Stored data entries
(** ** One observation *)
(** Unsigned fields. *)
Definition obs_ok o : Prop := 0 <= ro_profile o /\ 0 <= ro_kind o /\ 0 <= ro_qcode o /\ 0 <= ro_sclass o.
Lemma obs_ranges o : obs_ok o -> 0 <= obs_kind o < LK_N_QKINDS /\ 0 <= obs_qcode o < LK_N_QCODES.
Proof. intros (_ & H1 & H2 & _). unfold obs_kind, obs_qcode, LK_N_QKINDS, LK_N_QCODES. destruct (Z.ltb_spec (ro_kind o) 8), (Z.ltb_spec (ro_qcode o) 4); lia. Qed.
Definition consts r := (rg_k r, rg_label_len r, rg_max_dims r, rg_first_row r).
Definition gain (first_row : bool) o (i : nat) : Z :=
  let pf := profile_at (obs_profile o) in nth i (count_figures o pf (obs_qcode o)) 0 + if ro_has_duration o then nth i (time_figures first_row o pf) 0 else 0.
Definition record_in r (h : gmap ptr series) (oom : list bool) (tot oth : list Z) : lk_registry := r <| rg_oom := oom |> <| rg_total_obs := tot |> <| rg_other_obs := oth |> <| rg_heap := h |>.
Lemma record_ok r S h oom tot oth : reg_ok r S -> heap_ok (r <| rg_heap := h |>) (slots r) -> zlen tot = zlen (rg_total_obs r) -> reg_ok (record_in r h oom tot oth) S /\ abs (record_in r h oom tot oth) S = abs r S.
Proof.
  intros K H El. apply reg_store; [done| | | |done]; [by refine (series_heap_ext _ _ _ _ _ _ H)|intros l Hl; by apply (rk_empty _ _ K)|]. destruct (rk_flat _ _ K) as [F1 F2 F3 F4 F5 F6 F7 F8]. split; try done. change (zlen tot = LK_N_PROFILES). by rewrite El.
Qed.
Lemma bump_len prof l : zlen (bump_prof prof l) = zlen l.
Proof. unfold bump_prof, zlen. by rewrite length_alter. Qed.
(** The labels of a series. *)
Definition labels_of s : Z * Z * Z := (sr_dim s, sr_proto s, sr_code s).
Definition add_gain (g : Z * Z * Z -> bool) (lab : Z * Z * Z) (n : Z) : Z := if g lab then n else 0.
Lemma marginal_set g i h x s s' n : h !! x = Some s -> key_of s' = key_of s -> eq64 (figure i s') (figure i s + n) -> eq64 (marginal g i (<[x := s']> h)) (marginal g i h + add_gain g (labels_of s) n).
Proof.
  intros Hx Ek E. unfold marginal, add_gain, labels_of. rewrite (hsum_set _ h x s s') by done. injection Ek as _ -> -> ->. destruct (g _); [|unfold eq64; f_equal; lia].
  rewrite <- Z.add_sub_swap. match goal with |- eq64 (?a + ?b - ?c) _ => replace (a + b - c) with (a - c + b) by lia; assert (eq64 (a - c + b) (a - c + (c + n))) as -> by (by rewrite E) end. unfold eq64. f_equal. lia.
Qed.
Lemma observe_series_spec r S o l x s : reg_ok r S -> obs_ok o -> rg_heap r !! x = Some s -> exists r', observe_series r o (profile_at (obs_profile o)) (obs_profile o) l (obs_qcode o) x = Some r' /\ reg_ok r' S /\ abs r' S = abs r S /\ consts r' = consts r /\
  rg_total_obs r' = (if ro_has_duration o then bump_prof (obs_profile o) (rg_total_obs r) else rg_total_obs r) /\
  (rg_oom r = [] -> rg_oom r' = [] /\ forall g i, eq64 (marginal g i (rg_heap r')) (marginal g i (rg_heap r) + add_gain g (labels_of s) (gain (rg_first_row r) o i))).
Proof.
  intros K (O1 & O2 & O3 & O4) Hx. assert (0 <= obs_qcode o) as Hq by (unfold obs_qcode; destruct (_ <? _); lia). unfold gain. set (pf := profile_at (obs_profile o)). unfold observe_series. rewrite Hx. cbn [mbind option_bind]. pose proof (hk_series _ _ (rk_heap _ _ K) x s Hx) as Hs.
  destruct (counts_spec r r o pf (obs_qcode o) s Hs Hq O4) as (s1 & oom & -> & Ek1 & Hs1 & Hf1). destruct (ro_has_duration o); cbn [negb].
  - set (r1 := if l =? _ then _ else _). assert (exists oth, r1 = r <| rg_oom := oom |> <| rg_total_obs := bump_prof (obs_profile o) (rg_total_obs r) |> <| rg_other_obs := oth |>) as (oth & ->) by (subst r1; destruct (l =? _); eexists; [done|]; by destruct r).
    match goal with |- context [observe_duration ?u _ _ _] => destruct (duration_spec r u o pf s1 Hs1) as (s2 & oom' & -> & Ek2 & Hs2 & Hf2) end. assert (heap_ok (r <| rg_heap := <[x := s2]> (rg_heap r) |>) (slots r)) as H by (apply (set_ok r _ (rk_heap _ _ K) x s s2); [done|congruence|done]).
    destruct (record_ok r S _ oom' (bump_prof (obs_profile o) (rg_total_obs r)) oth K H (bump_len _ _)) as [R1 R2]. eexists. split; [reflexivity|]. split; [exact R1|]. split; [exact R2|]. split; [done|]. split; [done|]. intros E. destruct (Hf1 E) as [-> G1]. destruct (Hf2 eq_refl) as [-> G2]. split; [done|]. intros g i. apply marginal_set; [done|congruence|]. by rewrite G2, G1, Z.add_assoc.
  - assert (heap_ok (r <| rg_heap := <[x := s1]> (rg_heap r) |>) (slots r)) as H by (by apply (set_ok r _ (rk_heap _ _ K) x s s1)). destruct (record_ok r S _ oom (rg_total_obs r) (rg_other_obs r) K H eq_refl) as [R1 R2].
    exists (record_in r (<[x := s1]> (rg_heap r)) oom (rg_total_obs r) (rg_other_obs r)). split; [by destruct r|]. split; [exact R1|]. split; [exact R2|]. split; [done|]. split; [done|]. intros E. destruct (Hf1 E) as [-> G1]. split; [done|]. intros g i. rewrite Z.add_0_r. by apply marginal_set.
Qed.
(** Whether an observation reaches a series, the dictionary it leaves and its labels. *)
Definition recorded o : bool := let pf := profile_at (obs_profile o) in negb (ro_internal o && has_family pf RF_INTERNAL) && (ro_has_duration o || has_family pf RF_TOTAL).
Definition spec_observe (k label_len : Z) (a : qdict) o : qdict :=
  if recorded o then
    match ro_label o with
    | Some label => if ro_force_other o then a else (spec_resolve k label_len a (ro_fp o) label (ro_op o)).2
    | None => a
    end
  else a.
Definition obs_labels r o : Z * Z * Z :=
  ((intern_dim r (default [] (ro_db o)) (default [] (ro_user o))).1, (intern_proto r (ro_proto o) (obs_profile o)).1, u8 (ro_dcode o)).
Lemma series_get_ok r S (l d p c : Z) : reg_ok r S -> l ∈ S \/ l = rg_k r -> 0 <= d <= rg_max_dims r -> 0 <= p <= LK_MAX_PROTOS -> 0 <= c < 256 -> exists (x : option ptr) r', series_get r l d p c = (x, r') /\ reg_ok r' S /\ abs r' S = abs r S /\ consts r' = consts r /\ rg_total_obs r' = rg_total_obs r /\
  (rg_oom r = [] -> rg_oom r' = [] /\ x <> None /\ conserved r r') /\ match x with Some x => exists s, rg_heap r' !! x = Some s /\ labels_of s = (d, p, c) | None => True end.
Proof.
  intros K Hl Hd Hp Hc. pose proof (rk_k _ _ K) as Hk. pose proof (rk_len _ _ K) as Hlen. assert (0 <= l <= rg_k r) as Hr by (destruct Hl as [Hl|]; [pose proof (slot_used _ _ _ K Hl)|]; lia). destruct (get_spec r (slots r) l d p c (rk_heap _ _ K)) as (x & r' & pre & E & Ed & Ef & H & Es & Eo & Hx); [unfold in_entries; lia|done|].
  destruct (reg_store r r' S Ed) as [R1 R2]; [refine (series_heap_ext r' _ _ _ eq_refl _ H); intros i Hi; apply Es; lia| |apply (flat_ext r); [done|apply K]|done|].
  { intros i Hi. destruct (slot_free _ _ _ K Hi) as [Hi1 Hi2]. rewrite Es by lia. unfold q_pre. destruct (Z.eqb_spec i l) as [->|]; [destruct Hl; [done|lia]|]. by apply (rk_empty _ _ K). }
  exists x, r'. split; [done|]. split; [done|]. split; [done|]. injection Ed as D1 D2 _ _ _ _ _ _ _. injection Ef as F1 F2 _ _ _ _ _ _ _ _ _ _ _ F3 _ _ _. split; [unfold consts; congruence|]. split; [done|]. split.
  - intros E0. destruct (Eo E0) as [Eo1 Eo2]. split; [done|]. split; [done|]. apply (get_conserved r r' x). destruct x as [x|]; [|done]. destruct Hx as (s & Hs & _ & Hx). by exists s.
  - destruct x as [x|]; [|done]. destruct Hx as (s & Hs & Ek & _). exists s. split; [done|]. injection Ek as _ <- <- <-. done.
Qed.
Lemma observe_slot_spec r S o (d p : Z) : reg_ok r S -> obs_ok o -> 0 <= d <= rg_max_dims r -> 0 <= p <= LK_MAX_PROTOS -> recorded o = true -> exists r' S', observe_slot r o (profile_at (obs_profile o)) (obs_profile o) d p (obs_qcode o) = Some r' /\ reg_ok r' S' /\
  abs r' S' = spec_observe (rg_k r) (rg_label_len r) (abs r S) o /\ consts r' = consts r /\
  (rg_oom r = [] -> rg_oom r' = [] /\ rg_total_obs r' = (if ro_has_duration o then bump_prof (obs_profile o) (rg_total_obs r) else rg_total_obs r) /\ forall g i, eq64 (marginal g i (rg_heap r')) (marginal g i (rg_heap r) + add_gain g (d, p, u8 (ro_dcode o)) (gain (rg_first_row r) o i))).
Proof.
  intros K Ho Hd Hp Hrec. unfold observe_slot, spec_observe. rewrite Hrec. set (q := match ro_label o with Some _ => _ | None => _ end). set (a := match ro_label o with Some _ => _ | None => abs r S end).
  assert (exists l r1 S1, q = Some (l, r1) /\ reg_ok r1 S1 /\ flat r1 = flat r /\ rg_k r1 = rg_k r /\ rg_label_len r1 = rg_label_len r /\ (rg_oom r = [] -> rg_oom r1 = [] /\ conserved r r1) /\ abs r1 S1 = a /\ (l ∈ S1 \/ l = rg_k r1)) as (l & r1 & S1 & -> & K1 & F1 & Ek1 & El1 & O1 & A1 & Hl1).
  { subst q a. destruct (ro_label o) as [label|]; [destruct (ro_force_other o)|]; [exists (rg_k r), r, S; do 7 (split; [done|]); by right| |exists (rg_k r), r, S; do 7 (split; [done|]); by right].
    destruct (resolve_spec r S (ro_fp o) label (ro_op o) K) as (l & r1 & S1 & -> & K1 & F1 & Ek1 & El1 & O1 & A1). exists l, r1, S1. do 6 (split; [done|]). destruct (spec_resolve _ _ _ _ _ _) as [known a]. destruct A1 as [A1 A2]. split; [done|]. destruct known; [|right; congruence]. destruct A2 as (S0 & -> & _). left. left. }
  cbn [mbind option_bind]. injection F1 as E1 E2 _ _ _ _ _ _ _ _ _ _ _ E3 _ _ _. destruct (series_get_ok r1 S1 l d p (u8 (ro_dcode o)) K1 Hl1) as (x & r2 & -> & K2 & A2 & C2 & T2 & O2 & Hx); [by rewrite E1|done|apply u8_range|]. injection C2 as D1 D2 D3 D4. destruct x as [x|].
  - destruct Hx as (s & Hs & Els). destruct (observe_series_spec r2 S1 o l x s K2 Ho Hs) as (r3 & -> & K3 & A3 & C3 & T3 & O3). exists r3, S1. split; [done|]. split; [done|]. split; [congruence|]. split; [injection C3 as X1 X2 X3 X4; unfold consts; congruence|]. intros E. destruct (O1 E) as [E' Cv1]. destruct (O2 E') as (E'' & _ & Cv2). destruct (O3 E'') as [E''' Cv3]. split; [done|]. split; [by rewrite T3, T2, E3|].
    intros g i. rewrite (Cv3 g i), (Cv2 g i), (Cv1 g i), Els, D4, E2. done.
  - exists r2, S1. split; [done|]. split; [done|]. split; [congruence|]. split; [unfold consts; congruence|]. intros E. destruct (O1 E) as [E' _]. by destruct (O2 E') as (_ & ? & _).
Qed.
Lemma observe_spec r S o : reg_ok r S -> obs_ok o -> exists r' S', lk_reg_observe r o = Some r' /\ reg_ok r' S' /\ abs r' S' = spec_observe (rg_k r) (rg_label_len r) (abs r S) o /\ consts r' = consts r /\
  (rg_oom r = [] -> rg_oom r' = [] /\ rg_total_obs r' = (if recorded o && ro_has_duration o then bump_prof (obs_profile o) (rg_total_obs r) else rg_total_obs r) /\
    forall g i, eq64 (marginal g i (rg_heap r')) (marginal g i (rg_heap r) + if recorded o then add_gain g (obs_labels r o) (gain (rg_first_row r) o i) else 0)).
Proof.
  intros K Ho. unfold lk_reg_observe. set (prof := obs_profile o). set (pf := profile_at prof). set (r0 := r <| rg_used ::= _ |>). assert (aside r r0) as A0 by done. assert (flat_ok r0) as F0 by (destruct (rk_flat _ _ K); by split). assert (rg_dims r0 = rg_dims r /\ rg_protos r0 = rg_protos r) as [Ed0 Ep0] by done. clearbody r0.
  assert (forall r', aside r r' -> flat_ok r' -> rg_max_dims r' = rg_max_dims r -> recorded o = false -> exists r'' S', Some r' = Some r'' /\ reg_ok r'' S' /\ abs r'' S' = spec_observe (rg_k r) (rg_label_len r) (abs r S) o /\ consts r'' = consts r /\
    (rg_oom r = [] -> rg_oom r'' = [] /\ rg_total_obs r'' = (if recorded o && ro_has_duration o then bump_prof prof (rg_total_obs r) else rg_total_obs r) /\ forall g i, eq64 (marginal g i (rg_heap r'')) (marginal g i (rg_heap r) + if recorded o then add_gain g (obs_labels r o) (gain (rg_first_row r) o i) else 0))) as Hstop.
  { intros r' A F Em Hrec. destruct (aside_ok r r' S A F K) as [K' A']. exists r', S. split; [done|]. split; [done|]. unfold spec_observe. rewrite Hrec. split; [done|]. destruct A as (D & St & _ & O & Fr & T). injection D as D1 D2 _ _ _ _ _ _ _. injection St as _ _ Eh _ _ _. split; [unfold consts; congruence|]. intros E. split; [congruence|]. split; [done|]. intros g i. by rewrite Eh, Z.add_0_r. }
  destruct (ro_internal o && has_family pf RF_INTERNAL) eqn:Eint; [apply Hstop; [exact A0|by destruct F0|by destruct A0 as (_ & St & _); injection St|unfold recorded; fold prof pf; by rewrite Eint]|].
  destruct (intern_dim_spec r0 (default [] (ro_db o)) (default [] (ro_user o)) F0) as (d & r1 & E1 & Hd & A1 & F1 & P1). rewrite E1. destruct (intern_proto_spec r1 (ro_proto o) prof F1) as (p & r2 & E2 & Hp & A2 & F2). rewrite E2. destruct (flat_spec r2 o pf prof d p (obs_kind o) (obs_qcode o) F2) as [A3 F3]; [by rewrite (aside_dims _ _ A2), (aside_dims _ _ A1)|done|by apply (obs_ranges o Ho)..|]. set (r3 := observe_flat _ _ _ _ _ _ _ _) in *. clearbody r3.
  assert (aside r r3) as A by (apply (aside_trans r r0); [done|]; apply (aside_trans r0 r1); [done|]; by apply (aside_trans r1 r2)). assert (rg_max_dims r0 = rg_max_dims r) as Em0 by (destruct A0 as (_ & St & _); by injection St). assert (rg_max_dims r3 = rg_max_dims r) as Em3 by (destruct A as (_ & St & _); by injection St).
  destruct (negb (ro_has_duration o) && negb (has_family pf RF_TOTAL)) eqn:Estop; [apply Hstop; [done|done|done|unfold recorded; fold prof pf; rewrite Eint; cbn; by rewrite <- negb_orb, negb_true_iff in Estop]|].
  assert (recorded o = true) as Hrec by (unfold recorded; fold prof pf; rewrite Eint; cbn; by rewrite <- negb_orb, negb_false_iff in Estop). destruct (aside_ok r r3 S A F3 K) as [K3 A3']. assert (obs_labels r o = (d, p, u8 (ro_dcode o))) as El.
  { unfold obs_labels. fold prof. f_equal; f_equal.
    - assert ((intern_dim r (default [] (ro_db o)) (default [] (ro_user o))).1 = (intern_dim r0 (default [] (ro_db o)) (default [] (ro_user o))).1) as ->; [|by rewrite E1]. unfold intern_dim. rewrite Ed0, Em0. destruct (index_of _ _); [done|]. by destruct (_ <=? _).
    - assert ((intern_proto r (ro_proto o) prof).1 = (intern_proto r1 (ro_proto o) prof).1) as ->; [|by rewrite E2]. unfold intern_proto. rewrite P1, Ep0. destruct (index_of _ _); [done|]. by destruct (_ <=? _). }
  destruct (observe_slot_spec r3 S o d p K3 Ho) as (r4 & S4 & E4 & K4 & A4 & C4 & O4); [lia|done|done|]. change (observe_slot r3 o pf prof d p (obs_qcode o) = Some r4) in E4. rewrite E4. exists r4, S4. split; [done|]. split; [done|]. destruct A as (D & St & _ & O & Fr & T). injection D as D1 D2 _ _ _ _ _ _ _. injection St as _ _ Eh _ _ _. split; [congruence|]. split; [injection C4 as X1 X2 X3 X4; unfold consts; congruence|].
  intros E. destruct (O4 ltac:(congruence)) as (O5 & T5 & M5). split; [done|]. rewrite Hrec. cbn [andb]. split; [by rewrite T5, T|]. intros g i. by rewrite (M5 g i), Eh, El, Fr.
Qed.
==
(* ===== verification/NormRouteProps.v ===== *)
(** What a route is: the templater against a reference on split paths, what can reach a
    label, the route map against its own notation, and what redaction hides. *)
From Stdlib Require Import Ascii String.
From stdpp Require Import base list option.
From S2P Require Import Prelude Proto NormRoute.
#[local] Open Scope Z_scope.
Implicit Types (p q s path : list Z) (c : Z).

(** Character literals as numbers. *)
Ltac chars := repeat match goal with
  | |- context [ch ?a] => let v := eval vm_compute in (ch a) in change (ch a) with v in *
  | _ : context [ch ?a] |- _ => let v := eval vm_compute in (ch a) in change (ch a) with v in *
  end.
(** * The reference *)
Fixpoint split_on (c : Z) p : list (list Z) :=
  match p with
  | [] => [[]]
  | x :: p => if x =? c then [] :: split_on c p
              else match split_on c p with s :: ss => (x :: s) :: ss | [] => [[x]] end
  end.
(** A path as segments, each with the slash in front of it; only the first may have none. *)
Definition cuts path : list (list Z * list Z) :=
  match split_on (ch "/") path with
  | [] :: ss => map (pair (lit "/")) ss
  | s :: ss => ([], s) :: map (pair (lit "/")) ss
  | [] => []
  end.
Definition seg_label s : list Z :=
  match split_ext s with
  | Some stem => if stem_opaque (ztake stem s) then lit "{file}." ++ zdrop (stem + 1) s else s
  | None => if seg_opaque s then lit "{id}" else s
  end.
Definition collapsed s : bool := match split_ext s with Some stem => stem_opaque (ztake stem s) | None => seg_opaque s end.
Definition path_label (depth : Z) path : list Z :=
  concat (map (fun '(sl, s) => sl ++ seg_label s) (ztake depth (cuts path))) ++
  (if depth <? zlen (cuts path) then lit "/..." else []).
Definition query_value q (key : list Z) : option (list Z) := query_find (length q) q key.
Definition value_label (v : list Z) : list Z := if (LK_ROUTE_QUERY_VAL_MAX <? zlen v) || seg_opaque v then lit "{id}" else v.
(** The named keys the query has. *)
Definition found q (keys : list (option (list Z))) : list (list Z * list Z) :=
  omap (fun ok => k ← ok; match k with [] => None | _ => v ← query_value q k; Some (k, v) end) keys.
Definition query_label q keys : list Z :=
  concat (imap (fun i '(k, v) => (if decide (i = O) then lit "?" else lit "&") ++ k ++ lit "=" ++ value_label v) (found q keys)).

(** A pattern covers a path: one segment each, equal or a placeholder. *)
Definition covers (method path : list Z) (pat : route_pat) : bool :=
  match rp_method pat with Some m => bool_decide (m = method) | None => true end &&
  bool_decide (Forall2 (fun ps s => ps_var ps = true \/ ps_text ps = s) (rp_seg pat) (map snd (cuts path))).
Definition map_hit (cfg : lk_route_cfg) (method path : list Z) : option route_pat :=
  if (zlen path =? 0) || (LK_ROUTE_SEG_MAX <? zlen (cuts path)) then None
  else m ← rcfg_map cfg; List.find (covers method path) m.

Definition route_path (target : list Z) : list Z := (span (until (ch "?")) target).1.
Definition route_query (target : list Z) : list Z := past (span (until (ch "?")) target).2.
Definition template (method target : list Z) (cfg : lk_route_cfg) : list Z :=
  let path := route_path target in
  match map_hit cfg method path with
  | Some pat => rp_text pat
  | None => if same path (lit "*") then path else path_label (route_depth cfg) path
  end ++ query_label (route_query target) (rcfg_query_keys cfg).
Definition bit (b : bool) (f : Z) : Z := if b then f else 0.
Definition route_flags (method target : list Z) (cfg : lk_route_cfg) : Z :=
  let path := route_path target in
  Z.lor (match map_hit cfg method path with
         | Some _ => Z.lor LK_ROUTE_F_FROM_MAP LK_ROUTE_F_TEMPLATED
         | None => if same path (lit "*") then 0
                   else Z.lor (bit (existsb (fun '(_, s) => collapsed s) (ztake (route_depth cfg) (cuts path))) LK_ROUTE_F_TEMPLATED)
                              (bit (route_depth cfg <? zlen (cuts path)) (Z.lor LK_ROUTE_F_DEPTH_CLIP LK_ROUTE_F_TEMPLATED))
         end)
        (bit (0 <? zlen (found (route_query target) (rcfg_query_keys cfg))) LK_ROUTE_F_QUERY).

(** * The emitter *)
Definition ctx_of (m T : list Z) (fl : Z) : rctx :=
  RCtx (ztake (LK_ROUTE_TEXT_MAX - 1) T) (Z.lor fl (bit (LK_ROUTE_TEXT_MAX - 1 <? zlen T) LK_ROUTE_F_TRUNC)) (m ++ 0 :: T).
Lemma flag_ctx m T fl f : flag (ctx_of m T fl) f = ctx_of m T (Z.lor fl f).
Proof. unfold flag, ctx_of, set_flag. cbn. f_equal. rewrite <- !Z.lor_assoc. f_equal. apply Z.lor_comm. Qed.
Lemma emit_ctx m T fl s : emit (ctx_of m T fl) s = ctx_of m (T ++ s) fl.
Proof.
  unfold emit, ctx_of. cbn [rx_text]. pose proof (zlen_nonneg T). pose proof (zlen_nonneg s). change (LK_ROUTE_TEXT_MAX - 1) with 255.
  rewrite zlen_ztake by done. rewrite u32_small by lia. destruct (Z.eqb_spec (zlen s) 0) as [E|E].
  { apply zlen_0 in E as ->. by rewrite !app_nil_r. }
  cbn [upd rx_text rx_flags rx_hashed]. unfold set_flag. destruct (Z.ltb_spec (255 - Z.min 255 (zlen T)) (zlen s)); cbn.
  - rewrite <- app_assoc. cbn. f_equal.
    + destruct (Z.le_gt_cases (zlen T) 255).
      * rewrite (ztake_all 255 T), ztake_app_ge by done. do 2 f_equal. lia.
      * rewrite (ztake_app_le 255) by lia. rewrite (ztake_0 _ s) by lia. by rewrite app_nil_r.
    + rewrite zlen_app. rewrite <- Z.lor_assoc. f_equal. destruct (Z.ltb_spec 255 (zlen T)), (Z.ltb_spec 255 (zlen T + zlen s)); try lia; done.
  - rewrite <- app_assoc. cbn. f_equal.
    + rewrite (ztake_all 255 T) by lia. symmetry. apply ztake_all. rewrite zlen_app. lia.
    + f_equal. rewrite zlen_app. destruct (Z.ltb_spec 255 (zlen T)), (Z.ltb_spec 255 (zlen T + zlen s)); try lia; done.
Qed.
* * *
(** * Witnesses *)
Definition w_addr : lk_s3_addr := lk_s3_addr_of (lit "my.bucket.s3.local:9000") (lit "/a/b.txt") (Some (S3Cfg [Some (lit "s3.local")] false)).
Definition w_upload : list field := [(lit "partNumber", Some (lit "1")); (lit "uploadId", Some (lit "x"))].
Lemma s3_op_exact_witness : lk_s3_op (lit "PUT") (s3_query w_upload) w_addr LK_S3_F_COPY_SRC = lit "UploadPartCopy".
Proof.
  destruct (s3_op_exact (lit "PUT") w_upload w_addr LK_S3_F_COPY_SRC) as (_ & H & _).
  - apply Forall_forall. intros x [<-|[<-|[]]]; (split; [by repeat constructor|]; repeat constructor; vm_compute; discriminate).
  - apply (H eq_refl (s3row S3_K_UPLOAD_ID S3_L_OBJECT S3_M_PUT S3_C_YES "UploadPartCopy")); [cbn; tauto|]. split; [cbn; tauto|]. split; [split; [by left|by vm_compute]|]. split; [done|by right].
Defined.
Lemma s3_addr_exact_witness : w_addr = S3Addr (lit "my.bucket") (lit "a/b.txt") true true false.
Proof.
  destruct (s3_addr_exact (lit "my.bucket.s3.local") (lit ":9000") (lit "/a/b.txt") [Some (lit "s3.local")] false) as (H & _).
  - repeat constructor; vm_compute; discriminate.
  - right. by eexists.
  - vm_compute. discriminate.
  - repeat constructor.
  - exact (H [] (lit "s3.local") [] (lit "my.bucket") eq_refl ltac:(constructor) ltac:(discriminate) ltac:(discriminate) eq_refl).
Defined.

● Aim of the task: The entries above hold a line with "Definition found q" and a later line with "match rp_method pat". Write out exactly those lines and all lines between, nothing more.

● Task response:
Definition found q (keys : list (option (list Z))) : list (list Z * list Z) :=
  omap (fun ok => k ← ok; match k with [] => None | _ => v ← query_value q k; Some (k, v) end) keys.
Definition query_label q keys : list Z :=
  concat (imap (fun i '(k, v) => (if decide (i = O) then lit "?" else lit "&") ++ k ++ lit "=" ++ value_label v) (found q keys)).

(** A pattern covers a path: one segment each, equal or a placeholder. *)
Definition covers (method path : list Z) (pat : route_pat) : bool :=
  match rp_method pat with Some m => bool_decide (m = method) | None => true end &&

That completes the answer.